Updated 17 February 2021
A lot happened over a short span of time in 2020. Since the COVID-19 pandemic began, the stringent measures implemented and the restrictions imposed on peoples' movement has had a significant impact on the travel and hospitality industry. As people were forced to stay in and companies forced to halt operations worldwide, their attitude towards consuming travel also changed.
Understanding consumer buying behaviour and trends is crucial because ultimately, they help businesses take better decisions about what they are offering to their travellers, and on a macro level, these insights help markets evolve. So once the lockdown ends and the situation starts to ease, what impact will the pandemic have on organisations’ travel management programmes and the way they consume travel services? Here is a look at how the buying behaviour of organisations is likely to change...

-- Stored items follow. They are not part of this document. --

(** * FMG metadata generator: the template engine of [server/server.js]

    A shallow embedding of the request-scoped core of the server (topic
    extraction, content-type detection, template selection and interpolation,
    tone rules, hash-tag formatting, compliance check) and the properties the
    specification states about it.

    Text.  A JavaScript string is modelled as a Rocq [string]: the bytes of
    its UTF-8 encoding.  The character classes the code uses ([\w], [A-Z])
    are ASCII classes, so every byte of a non-ASCII character is outside them,
    and a literal pattern matches byte-wise exactly where it matches
    character-wise.  [toLowerCase] and [toUpperCase] convert the ASCII
    letters, and [\s] and [trim] know the ASCII white space; the case of
    non-ASCII letters and the white space outside ASCII are not modelled.  In
    [extractKeyTopics] this loses nothing but the two characters whose lower
    case is ASCII (U+0130, U+212A): any other non-ASCII character ends up as a
    blank, as it does in JavaScript, being outside [\w].  [jsLength] is the
    [length] of the JavaScript string.

    Objects.  An object literal used as a table ([allTemplates], [keywords],
    [scores], [wordCount]) is an association list in the order of
    [Object.keys]; property names inherited from [Object.prototype] are not
    part of the model.

    Shuffle.  [templates.sort(() => 0.5 - Math.random())] leaves the bucket in
    an order that depends on the random draws.  The model takes the draws as a
    list of numbers, the [picks], and builds the order from them: the result
    is always an order of the bucket ([shuffle_Permutation]) and every order
    of the bucket is the result of some picks ([shuffle_complete]).

    The repository holds two copies of the server.  They share the text of
    every function modelled here and differ in the stop words, in the
    detection of the content type (absent from the earlier copy) and in the
    number of buckets (four in the earlier copy): [server] and
    [earlierServer].

    Around the engine.  [GeminiService] is the service of
    [server/services/geminiService.js], over any Gemini client: an awaited
    call is a value or an exception ([outcome]).  [Frontend] is the part of
    the script of the page that sends the request and merges the two answers
    of the server. *)

From Stdlib Require Import String Ascii List Bool Arith NArith ZArith Lia Permutation.
Import ListNotations.
Local Open Scope list_scope.
Local Open Scope string_scope.

(** ** String primitives *)

Definition code (c : ascii) : nat := nat_of_ascii c.

Definition between (lo hi : nat) (c : ascii) : bool :=
  Nat.leb lo (code c) && Nat.leb (code c) hi.

Definition isUpper (c : ascii) : bool := between 65 90 c.
Definition isLower (c : ascii) : bool := between 97 122 c.
Definition isDigit (c : ascii) : bool := between 48 57 c.

(** [\w] is [[A-Za-z0-9_]]. *)
Definition isWordChar (c : ascii) : bool :=
  isUpper c || isLower c || isDigit c || Nat.eqb (code c) 95.

(** [\s] on ASCII: tab, line feed, vertical tab, form feed, carriage return,
    space. *)
Definition isSpace (c : ascii) : bool :=
  between 9 13 c || Nat.eqb (code c) 32.

Definition isAscii (c : ascii) : bool := Nat.ltb (code c) 128.

Definition lowerChar (c : ascii) : ascii :=
  if isUpper c then ascii_of_nat (code c + 32) else c.

Definition upperChar (c : ascii) : ascii :=
  if isLower c then ascii_of_nat (code c - 32) else c.

Fixpoint mapChars (f : ascii -> ascii) (s : string) : string :=
  match s with
  | EmptyString => EmptyString
  | String c s' => String (f c) (mapChars f s')
  end.

Fixpoint allChars (p : ascii -> bool) (s : string) : bool :=
  match s with
  | EmptyString => true
  | String c s' => p c && allChars p s'
  end.

Fixpoint anyChar (p : ascii -> bool) (s : string) : bool :=
  match s with
  | EmptyString => false
  | String c s' => p c || anyChar p s'
  end.

Definition toLowerCase (s : string) : string := mapChars lowerChar s.
Definition toUpperCase (s : string) : string := mapChars upperChar s.

(** [s.charAt(0)] and [s.slice(1)]. *)
Definition charAt0 (s : string) : string :=
  match s with
  | EmptyString => EmptyString
  | String c _ => String c EmptyString
  end.

Definition slice1 (s : string) : string :=
  match s with
  | EmptyString => EmptyString
  | String _ s' => s'
  end.

(** [s.startsWith(p)]; with [ci] the comparison ignores the case of ASCII
    letters, as a regular expression with the [i] flag does. *)
Fixpoint startsWithCase (ci : bool) (s p : string) {struct p} : bool :=
  match p with
  | EmptyString => true
  | String a p' =>
      match s with
      | EmptyString => false
      | String b s' =>
          (if ci then Ascii.eqb (lowerChar a) (lowerChar b) else Ascii.eqb a b)
          && startsWithCase ci s' p'
      end
  end.

Definition startsWith (s p : string) : bool := startsWithCase false s p.

(** [s.includes(sub)]. *)
Fixpoint includes (s sub : string) : bool :=
  startsWith s sub ||
  match s with
  | EmptyString => false
  | String _ s' => includes s' sub
  end.

Fixpoint dropChars (n : nat) (s : string) : string :=
  match n with
  | O => s
  | S k => match s with
           | EmptyString => EmptyString
           | String _ s' => dropChars k s'
           end
  end.

Fixpoint takeChars (n : nat) (s : string) : string :=
  match n with
  | O => EmptyString
  | S k => match s with
           | EmptyString => EmptyString
           | String c s' => String c (takeChars k s')
           end
  end.
(** * terraform-provider-kubepatch: the patch resource and the provider configuration

    A shallow embedding of [internal/provider/patch_resource.go] and of the
    provider code ([KubernetesPatchProvider.Configure],
    [initializeConfiguration]).  The Kubernetes client library, the
    Terraform plugin framework and the host (environment, home directory)
    are outside the repository: what the code needs from them is collected
    in the interfaces [Kubernetes], [Framework], [Environment] and
    [ClientCmd], and every definition is stated over an arbitrary
    implementation of them.  Calls to [tflog] and [log] only write log
    lines and are left out. *)

From Stdlib Require Import String Ascii List Bool Arith Lia.
From Stdlib Require Import Strings.Byte.
Import ListNotations.
Open Scope string_scope.
Open Scope list_scope.

Set Implicit Arguments.

(* ------------------------------------------------------------------ *)
(** ** Framework values: [types.String], [types.Bool] *)

(** [types.String]: a string attribute is null, unknown or known. *)
Inductive TypesString : Type :=
| StringNull
| StringUnknown
| StringValue (s : string).

(** [ValueString] yields the empty string for null and unknown values. *)
Definition ValueString (v : TypesString) : string :=
  match v with
  | StringValue s => s
  | _ => ""
  end.

(** [ValueStringPointer] is [nil] only for a null value. *)
Definition ValueStringPointer (v : TypesString) : option string :=
  match v with
  | StringNull => None
  | StringUnknown => Some ""
  | StringValue s => Some s
  end.

Definition IsNull (v : TypesString) : bool :=
  match v with
  | StringNull => true
  | _ => false
  end.

Inductive TypesBool : Type :=
| BoolNull
| BoolUnknown
| BoolValue (b : bool).

Definition ValueBoolPointer (v : TypesBool) : option bool :=
  match v with
  | BoolNull => None
  | BoolUnknown => Some false
  | BoolValue b => Some b
  end.

(** Go's [error]: only its message is ever observed ([%s], [err.Error()]);
    a nil error is [None]. *)
Definition error := string.

(* ------------------------------------------------------------------ *)
(** ** Framework diagnostics *)

Module diag.

Inductive Severity : Type := SeverityError | SeverityWarning.

Record Diagnostic : Type := mkDiagnostic {
  severity : Severity;
  Summary : string;
  Detail : string;
  Path : option string
}.

Definition Diagnostics := list Diagnostic.

Definition Severity_eqb (a b : Severity) : bool :=
  match a, b with
  | SeverityError, SeverityError => true
  | SeverityWarning, SeverityWarning => true
  | _, _ => false
  end.

Definition Path_eqb (a b : option string) : bool :=
  match a, b with
  | None, None => true
  | Some x, Some y => String.eqb x y
  | _, _ => false
  end.

(** [Equal]: same kind of diagnostic, same summary, detail and path. *)
Definition Equal (a b : Diagnostic) : bool :=
  Severity_eqb (severity a) (severity b)
  && String.eqb (Summary a) (Summary b)
  && String.eqb (Detail a) (Detail b)
  && Path_eqb (Path a) (Path b).

Definition Contains (diags : Diagnostics) (d : Diagnostic) : bool :=
  existsb (fun x => Equal x d) diags.

(** [Append] skips a diagnostic the collection already contains. *)
Definition Append (diags : Diagnostics) (new : Diagnostics) : Diagnostics :=
  fold_left (fun acc d => if Contains acc d then acc else acc ++ [d]) new diags.

Definition NewErrorDiagnostic (summary detail : string) : Diagnostic :=
  mkDiagnostic SeverityError summary detail None.

Definition AddError (diags : Diagnostics) (summary detail : string) : Diagnostics :=
  Append diags [NewErrorDiagnostic summary detail].

Definition HasError (diags : Diagnostics) : bool :=
  existsb (fun d => Severity_eqb (severity d) SeverityError) diags.

End diag.

(* ------------------------------------------------------------------ *)
(** ** The Kubernetes client as the code uses it *)

(** [k8stypes.PatchType] is a string type; the variable [pt] of [patch]
    keeps its zero value, the empty string, when no case matches. *)
Definition PatchType := string.
Definition JSONPatchType : PatchType := "application/json-patch+json".
Definition MergePatchType : PatchType := "application/merge-patch+json".
Definition StrategicMergePatchType : PatchType := "application/strategic-merge-patch+json".
(** The INSERT on the table just created. *)
Lemma insert_into_cases n base :
  let rows := expected_rows n base 1 in
  (is_ok (select_query n base) = true ∧
   forallb row_fits_int32 rows = true ∧
   insert_into E n base (Database (Some 1) (Some []) false)
   = (Ok tt, Database (Some (1 + Z.of_nat (length rows))) (Some rows) false)) ∨
  (is_ok (select_query n base) && forallb row_fits_int32 rows = false ∧
   ∃ e, insert_into E n base (Database (Some 1) (Some []) false)
        = (Raise e, Database (Some (1 + Z.of_nat (insert_consumed E)))
                      (Some []) false) ∧
        ((∃ msg, e = InvalidInputException msg) ∨
         (∃ msg, e = ConversionException msg))).
Proof.
  cbv zeta. unfold insert_into. cbn [db_seq db_population db_idx_village].
  destruct (select_query n base) as [fs|e] eqn:Hsel.
  - apply select_query_inv in Hsel as ->.
    rewrite insert_rows_expected. cbn [app is_ok andb].
    destruct (forallb row_fits_int32 (expected_rows n base 1)) eqn:Hfit.
    + by left.
    + right. split; [done|]. eexists. split; [done|]. right. by eexists.
  - right. split; [done|]. exists e. split; [done|]. left.
    unfold select_query in Hsel.
    assert (∀ l : list (Z * (Z * base_record)),
              collect (select_row <$> l) = Raise e →
              ∃ msg, e = InvalidInputException msg) as Hcollect.
    { induction l as [|[v [idx b]] l IH]; [done|].
      rewrite fmap_cons. cbn [collect]. unfold select_row at 1.
      unfold get_marriage_id.
      destruct (get_marriage_to_village_id v (b_COUNTER b)).
      - destruct (collect (select_row <$> l)); [done|].
        intros [= ->]. by apply IH.
      - intros [= <-]. by eexists. }
    by eapply Hcollect.
Qed.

The major factors that influence an organisation's decision when opting for business travel services through a TMC are:
- Cost and savings
- Duty of care
- Digital expertise
- Risk management
- Global network
As the socio-economic conditions change post-pandemic, some factors will become more important than others. Safety, crisis management and duty of care will precede cost and savings, and risk management will demand greater stakeholder attention. Organisations will ultimately want a safer and secure travel experience for their people.

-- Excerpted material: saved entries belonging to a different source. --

(** * Truss_stem_solved.py: the truss geometry model, its importer and its report

    A shallow embedding of [Position], [Material], [Node], [Link],
    [TrussModel], [TrussController] and, of [TrussView], [displayReport],
    [drawLinks] and [drawAGrid].

    Python is duck typed: [Position] works over whatever numbers it is given.
    The embedding is therefore written once over an interface of scalar
    operations ([Scalar], and [Libm] for the calls into the math library) and
    instantiated twice:
    - [binary64_with], IEEE double precision, which is what Python's [float]
      is: [+ - * /] and the comparisons are the kernel's primitive
      operations, and [**] is left open ([binary64] fixes it for the
      examples);
    - [Rscalar] and [Rlibm], exact real arithmetic.

    Exceptions are values: [py A] is a result or a raised exception, and the
    stateful methods of the controller run in a state-and-exception monad. *)

From Stdlib Require Import ZArith List String Ascii Bool Lia.
From Stdlib Require Import Uint63 PrimFloat SpecFloat FloatOps FloatAxioms.
From Stdlib Require Import Reals Lra.
Import ListNotations.

Set Implicit Arguments.

(** ** Python results *)

(** The exceptions the modelled code can raise. *)
Inductive exn : Type :=
| ValueError
| IndexError
| TypeError
| AttributeError
| ZeroDivisionError
| OverflowError.

Inductive py (A : Type) : Type :=
| Ok (a : A)
| Raise (e : exn).

Arguments Ok {A} a.
Arguments Raise {A} e.

Definition py_bind {A B : Type} (c : py A) (k : A -> py B) : py B :=
  match c with
  | Ok a => k a
  | Raise e => Raise e
  end.

Declare Scope py_scope.
Delimit Scope py_scope with py.
Notation "x <- c ;; k" := (py_bind c (fun x => k))
  (at level 100, c at next level, right associativity) : py_scope.

(** ** Numbers *)

(** The operators on numbers that the source applies to coordinates.
    [truediv] is Python's [/], which raises [ZeroDivisionError] on a zero
    divisor instead of producing an infinity.  [pow2] and [root] are the
    two uses of [**]: [x ** 2], which raises [OverflowError] when the
    square is out of range, and [s ** 0.5] on a sum of squares. *)
Record Scalar : Type := {
  num :> Type;
  of_Z : Z -> num;                  (* a literal such as 0.0, 2.0, 180.0 *)
  add : num -> num -> num;          (* a + b *)
  sub : num -> num -> num;          (* a - b *)
  mul : num -> num -> num;          (* a * b *)
  truediv : num -> num -> py num;   (* a / b *)
  pow2 : num -> py num;             (* x ** 2 *)
  root : num -> py num;             (* s ** 0.5 *)
  eqb : num -> num -> bool;         (* a == b *)
  leb : num -> num -> bool;         (* a <= b *)
  geb : num -> num -> bool;         (* a >= b *)
  gtb : num -> num -> bool          (* a > b *)
}.

(** The [math] module: [math.acos], which raises [ValueError] outside
    [-1, 1], and the constant [math.pi]. *)
Record Libm (S : Scalar) : Type := {
  acos : S -> py S;                 (* math.acos(t) *)
  pi : S                            (* math.pi *)
}.

(** *** Python's float: IEEE binary64 *)

Definition float_of_Z (z : Z) : float :=
  match z with
  | Z0 => PrimFloat.zero
  | Zpos _ => PrimFloat.of_uint63 (Uint63.of_Z z)
  | Zneg _ => PrimFloat.opp (PrimFloat.of_uint63 (Uint63.of_Z (Z.opp z)))
  end.

Definition float_truediv (a b : float) : py float :=
  if PrimFloat.eqb b PrimFloat.zero then Raise ZeroDivisionError
  else Ok (PrimFloat.div a b).

(** Python floats.  [+ - * /] and the comparisons are the IEEE operations;
    the two uses of [**] end in C's [pow], whose last digit the language
    does not fix, so they are parameters [pw] and [rt]. *)
Definition binary64_with (pw rt : float -> py float) : Scalar := {|
  num := float;
  of_Z := float_of_Z;
  add := PrimFloat.add;
  sub := PrimFloat.sub;
  mul := PrimFloat.mul;
  truediv := float_truediv;
  pow2 := pw;
  root := rt;
  eqb := PrimFloat.eqb;
  leb := PrimFloat.leb;
  geb := fun a b => PrimFloat.leb b a;
  gtb := fun a b => PrimFloat.ltb b a
|}.

(** [x ** 2] and [s ** 0.5] as the correctly rounded square and square
    root.  [pow] can differ from these in the last place on some
    arguments; it agrees with them on the arguments evaluated in this file
    (0, small integers, powers of two).  A finite [x] whose square is out
    of range raises [OverflowError]; a NaN or an infinity goes through. *)
Definition float_pow2 (a : float) : py float :=
  let p := PrimFloat.mul a a in
  if PrimFloat.is_finite a && PrimFloat.is_infinity p then Raise OverflowError
  else Ok p.

Definition float_root (s : float) : py float := Ok (PrimFloat.sqrt s).
Fixpoint star_lazy (p : N -> bool) (k : mstate -> option A)
         (b : list N) (s : jsstring) (c : captures) : option A :=
  match k (MState b s c) with
  | Some a => Some a
  | None =>
      match s with
      | x :: s' => if p x then star_lazy p k (x :: b) s' c else None
      | [] => None
      end
  end.

Fixpoint rmatch (r : regex) (st : mstate) (k : mstate -> option A) : option A :=
  match r with
  | Eps => k st
  | Chr p =>
      match rest st with
      | x :: s' => if p x then k (MState (x :: before st) s' (caps st)) else None
      | [] => None
      end
  | Seq r1 r2 => rmatch r1 st (fun st' => rmatch r2 st' k)
  | Alt r1 r2 =>
      match rmatch r1 st k with
      | Some a => Some a
      | None => rmatch r2 st k
      end
  | Star true p => star_greedy p k (before st) (rest st) (caps st)
  | Star false p => star_lazy p k (before st) (rest st) (caps st)
  | WordB => if xorb (word_at (before st)) (word_at (rest st)) then k st else None
  | Bol => match before st with [] => k st | _ :: _ => None end
  | Eol => match rest st with [] => k st | _ :: _ => None end
  | Group n r' =>
      rmatch r' st
        (fun st' => k (MState (before st') (rest st') ((n, consumed st st') :: caps st')))
  end.
End Matcher.

(** One attempt at one position: the length of the match and its groups. *)
Definition match_at (re : regex) (b : list N) (s : jsstring) : option (nat * captures) :=
  rmatch re (MState b s []) (fun st' => Some (length s - length (rest st'), caps st')).

(** A match as [RegExp.prototype.exec] reports it. *)
Record rmatch_result : Type := Hit {
  m_index : nat;
  m_end : nat;
  m_caps : captures
}.

(** [while ((m = re.exec(s)) !== null)] with the global flag: the matches from
    left to right, each search resuming at [lastIndex].  [skip] counts the
    code units of the current match still to step over.  An empty match would
    step one unit on, as [replace] and [matchAll] do; no pattern of the
    program matches the empty string. *)
Fixpoint exec_loop (re : regex) (b : list N) (s : jsstring) (skip : nat)
  : list rmatch_result :=
  match s with
  | [] =>
      match skip with
      | S _ => []
      | O =>
          match match_at re b [] with
          | Some (len, c) => [Hit (length b) (length b + len) c]
          | None => []
          end
      end
  | x :: s' =>
      match skip with
      | S k => exec_loop re (x :: b) s' k
      | O =>
          match match_at re b s with
          | Some (len, c) =>
              Hit (length b) (length b + len) c :: exec_loop re (x :: b) s' (len - 1)
          | None => exec_loop re (x :: b) s' 0
          end
      end
  end.

Definition exec_all (re : regex) (s : jsstring) : list rmatch_result :=
  exec_loop re [] s 0.

(** [s.replace(re, "")] with the global flag. *)
Fixpoint remove_loop (re : regex) (b : list N) (s : jsstring) (skip : nat) : jsstring :=
  match s with
  | [] => []
  | x :: s' =>
      match skip with
      | S k => remove_loop re (x :: b) s' k
      | O =>
          match match_at re b s with
          | Some (S k, _) => remove_loop re (x :: b) s' k
          | Some (O, _) => x :: remove_loop re (x :: b) s' 0
          | None => x :: remove_loop re (x :: b) s' 0
          end
      end
  end.

Definition remove_all (re : regex) (s : jsstring) : jsstring := remove_loop re [] s 0.

(** [s.replace(re, "")] without the global flag: the first match only. *)
Fixpoint remove_first_from (re : regex) (b : list N) (s : jsstring) : jsstring :=
  match match_at re b s with
  | Some (len, _) => skipn len s
  | None =>
      match s with
      | [] => []
      | x :: s' => x :: remove_first_from re (x :: b) s'
      end
  end.

Definition remove_first (re : regex) (s : jsstring) : jsstring :=
  remove_first_from re [] s.

(** Pattern building blocks. *)
Definition is_char (c : N) : N -> bool := N.eqb c.

(** A pattern character under the [i] flag. *)
Definition is_char_ci (c : N) : N -> bool := fun x => N.eqb (lower1 x) (lower1 c).

Fixpoint seq_of (f : N -> N -> bool) (w : jsstring) : regex :=
  match w with
  | [] => Eps
  | c :: w' => Seq (Chr (f c)) (seq_of f w')
  end.

Definition Lit (w : string) : regex := seq_of is_char (lit w).
Definition LitCI (w : string) : regex := seq_of is_char_ci (lit w).
Arguments Lit w%_string.
Arguments LitCI w%_string.
Definition Opt (r : regex) : regex := Alt r Eps.
Definition Plus (greedy : bool) (p : N -> bool) : regex := Seq (Chr p) (Star greedy p).

Fixpoint alts (rs : list regex) : regex :=
  match rs with
  | [] => Chr (fun _ => false)
  | [r] => r
  | r :: rs' => Alt r (alts rs')
  end.

(** ** Values *)

(** The values [parseFillFromUser] is defined on: strings, [true], and the
    falsy values (the contract of [processMessage] passes a string). *)
Inductive jsval : Type :=
| VUndefined
| VNull
| VBool (b : bool)
| VZero
| VNaN
| VStr (s : jsstring).

Definition is_empty (s : jsstring) : bool :=
  match s with
  | [] => true
  | _ :: _ => false
  end.

Definition truthy (v : jsval) : bool :=
  match v with
  | VBool b => b
  | VStr s => negb (is_empty s)
  | VUndefined | VNull | VZero | VNaN => false
  end.

(** [String(v)]. *)
Definition String_of (v : jsval) : jsstring :=
  match v with
  | VUndefined => lit "undefined"
  | VNull => lit "null"
  | VBool true => lit "true"
  | VBool false => lit "false"
  | VZero => lit "0"
  | VNaN => lit "NaN"
  | VStr s => s
  end.

(** What [JSON.parse] returns.  A number is kept as its source text: reading
    it as a binary64 and printing it back are left to the platform. *)
Inductive json : Type :=
| JNull
| JBool (b : bool)
| JNum (lexeme : jsstring)
| JStr (s : jsstring)
| JArr (items : list json)
| JObj (props : list (jsstring * json)).

(** The runtime functions the embedding does not define: [JSON.parse] ([None]
    when it throws SyntaxError), whether a number is neither zero nor NaN, and
    [Number.prototype.toString]. *)
Record Platform : Type := {
  JSON_parse : jsstring -> option json;
  Number_truthy : jsstring -> bool;
  Number_toString : jsstring -> jsstring
}.

(** [o.key] on a parsed value: own properties only matter here, since
    [Object.prototype] has no [field], [selector] or [value]; of a repeated
    key the last occurrence counts; [None] is undefined. *)
Fixpoint lookup_last (key : jsstring) (props : list (jsstring * json)) : option json :=
  match props with
  | [] => None
  | (k, v) :: props' =>
      match lookup_last key props' with
      | Some v' => Some v'
      | None => if jsstring_eqb k key then Some v else None
      end
  end.

Definition get_prop (o : json) (key : string) : option json :=
  match o with
  | JObj props => lookup_last (lit key) props
  | _ => None
  end.
Arguments get_prop o key%_string.

Definition json_truthy (P : Platform) (v : option json) : bool :=
  match v with
  | None | Some JNull => false
  | Some (JBool b) => b
  | Some (JNum x) => Number_truthy P x
  | Some (JStr s) => negb (is_empty s)
  | Some (JArr _) | Some (JObj _) => true
  end.

Definition has_own (key : string) (props : list (jsstring * json)) : bool :=
  existsb (fun kv => jsstring_eqb (fst kv) (lit key)) props.
Arguments has_own key%_string props.

(** [String(v)] on a parsed value; [None] when it throws TypeError: an object
    that carries its own [toString] key has no callable conversion left. *)
Fixpoint json_String (P : Platform) (v : json) : option jsstring :=
  match v with
  | JNull => Some (lit "null")
  | JBool true => Some (lit "true")
  | JBool false => Some (lit "false")
  | JNum x => Some (Number_toString P x)
  | JStr s => Some s
  | JArr items =>
      let fix elems (l : list json) : option (list jsstring) :=
        match l with
        | [] => Some []
        | x :: l' =>
            match (match x with JNull => Some [] | _ => json_String P x end), elems l' with
            | Some a, Some r => Some (a :: r)
            | _, _ => None
            end
        end in
      match elems items with
      | Some parts => Some (join (lit ",") parts)
      | None => None
      end
  | JObj props =>
      if has_own "toString" props then None else Some (lit "[object Object]")
  end.

(** ** Data shared by the two services *)

(** [{ text, actions }], over the actions of a service. *)
Record Result (A : Type) : Type := mkResult {
  text : jsstring;
  actions : list A
}.

Record FillIntent : Type := mkFill {
  field : jsstring;
  value : jsstring
}.

Record turn : Type := mkTurn {
  role : jsstring;
  content : jsstring
}.

Inductive grole : Type := RModel | RUser.

Record gturn : Type := mkGTurn {
  g_role : grole;
  g_text : jsstring
}.

(** What a failed step throws: a value with a string [message], a value
    without one, or [null]/[undefined]. *)
Inductive thrown : Type :=
| ThrownMessage (message : jsstring)
| ThrownNoMessage
| ThrownNullish.

(** The chat session of the external model: it receives the normalized
    history (the prompt, a function of the user message and the page
    snapshot, is part of it) and answers with text or throws. *)
Definition Chat := list gturn -> thrown + jsstring.

(** How a call of an [async] function ends: its promise resolves with a
    result, or rejects because the [catch] block itself threw a TypeError. *)
Inductive outcome (A : Type) : Type :=
| Resolved (r : Result A)
| RejectedTypeError.
Arguments RejectedTypeError {A}.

There is no denying that travelling will be different too, at minimum for the medium-term. Governments and airlines require more documentation such as vaccine certificates and there are more rules to think about than normal.
Looking ahead, the significance of travel technology will only continue to increase. Companies will focus on ensuring direct interaction between travellers and technology, with travel tech providing a safer, easy and more enjoyable experience for business travel. Similarly, artificial intelligence will assist the travel industry in delivering excellent service and building relationships with customers, for example, through better personalisation and reducing response time with online booking tools.

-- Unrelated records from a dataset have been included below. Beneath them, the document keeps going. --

Definition execute_agent : M unit :=
  match cls self with
  | BaseRunner => raise NotImplementedError
  | _ =>
      content <- read_file (prompt_file self) ;;
      match command (read content) with
      | Some cmd => _run_process cmd
      | None => raise NotImplementedError
      end
  end.

(** [name.endswith(".py")], which is what [glob("*.py")] asks of a
    name. *)
Definition is_py (name : text) : bool :=
  match strip_prefix (rev (txt ".py")) (rev name) with
  | Some _ => true
  | None => false
  end.

Definition separator_line : text :=
  [lf] ++ txt "---------------------------" ++ [lf; lf].

(** One turn of [for py_file in self.work_dir.glob("*.py")]. *)
Definition run_script (name : text) : M unit :=
  if bool_decide (name = txt "evaluate_agent.py") then ret tt
  else
    print (txt "[*] Automatically executing generated script: " ++ name) ;;
    try_except
      (emit (RunScript name) ;;
       src <- get (fun w =>
                match fs w !! (work_dir self ++ [name]) with
                | Some (File c) => c
                | _ => []
                end) ;;
       match script E name src with
       | ScriptFails e => raise e
       | ScriptDone stdout stderr =>
           with_open_a (work_dir self ++ [txt "OUTPUT.TXT"]) (fun f =>
             write f (txt "--- Execution of " ++ name ++ txt " ---"
                      ++ [lf]) ;;
             write f (txt "STDOUT:" ++ [lf]) ;;
             write f stdout ;;
             match stderr with
             | [] => ret tt
             | _ =>
                 write f ([lf] ++ txt "STDERR:" ++ [lf]) ;;
                 write f stderr
             end ;;
             write f separator_line) ;;
           print (txt "[+] Execution of " ++ name
                  ++ txt " finished. Results appended to OUTPUT.TXT")
       end)
      (fun e =>
         print (txt "[-] Execution of " ++ name ++ txt " failed: "
                ++ str_of_exn e)).

(** What [run] does once the logger is stopped: the generated scripts,
    then the report.  Of the report only the two mined figures are
    modelled; its layout, the hardware and software tables and the
    opening of the page are left out. *)
Definition post_run : M unit :=
  names <- get (fun w => List.filter is_py (listdir (fs w) (work_dir self))) ;;
  for_each names run_script ;;
  print (txt "[*] Generating run report...") ;;
  tokens <- MetadataCollector.get_token_usage
              (work_dir self ++ [SERVER_LOG_FILENAME]) ;;
  prompt_time <- MetadataCollector.get_prompt_processing_time
                   (work_dir self ++ [SERVER_LOG_FILENAME]) ;;
  emit (Report tokens prompt_time) ;;
  print (txt "[+] Report generated: "
         ++ str_of_path (work_dir self ++ [txt "summary.html"])).

Definition run : M unit :=
  setup_workspace ;;
  configure_agent ;;
  start_server_logger ;;
  try_finally
    (print (txt "[*] Running " ++ agent_name self ++ txt "...") ;;
     execute_agent)
    stop_server_logger ;;
  post_run.

End Methods.

End AgentRunner.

In addition, the focus on having a robust travel risk strategy incorporated into organisations' overall risk management will increase, which will encompass crisis management and duty of care. A TMC with established relationships with medical companies and risk services will offer more safety in times of need, so a well-managed travel programme will go hand-in-hand with organisations' business continuity plans.
The pandemic has changed the rules of the game, and especially so for the travel and hospitality industry. Buying behaviour for customers will be dominated by wellbeing of travellers, followed by technology and experience and ultimately value. A TMC partner which incorporates these will be able to not only deliver a superior travel management experience but will also help strengthen overall performance of the organisation.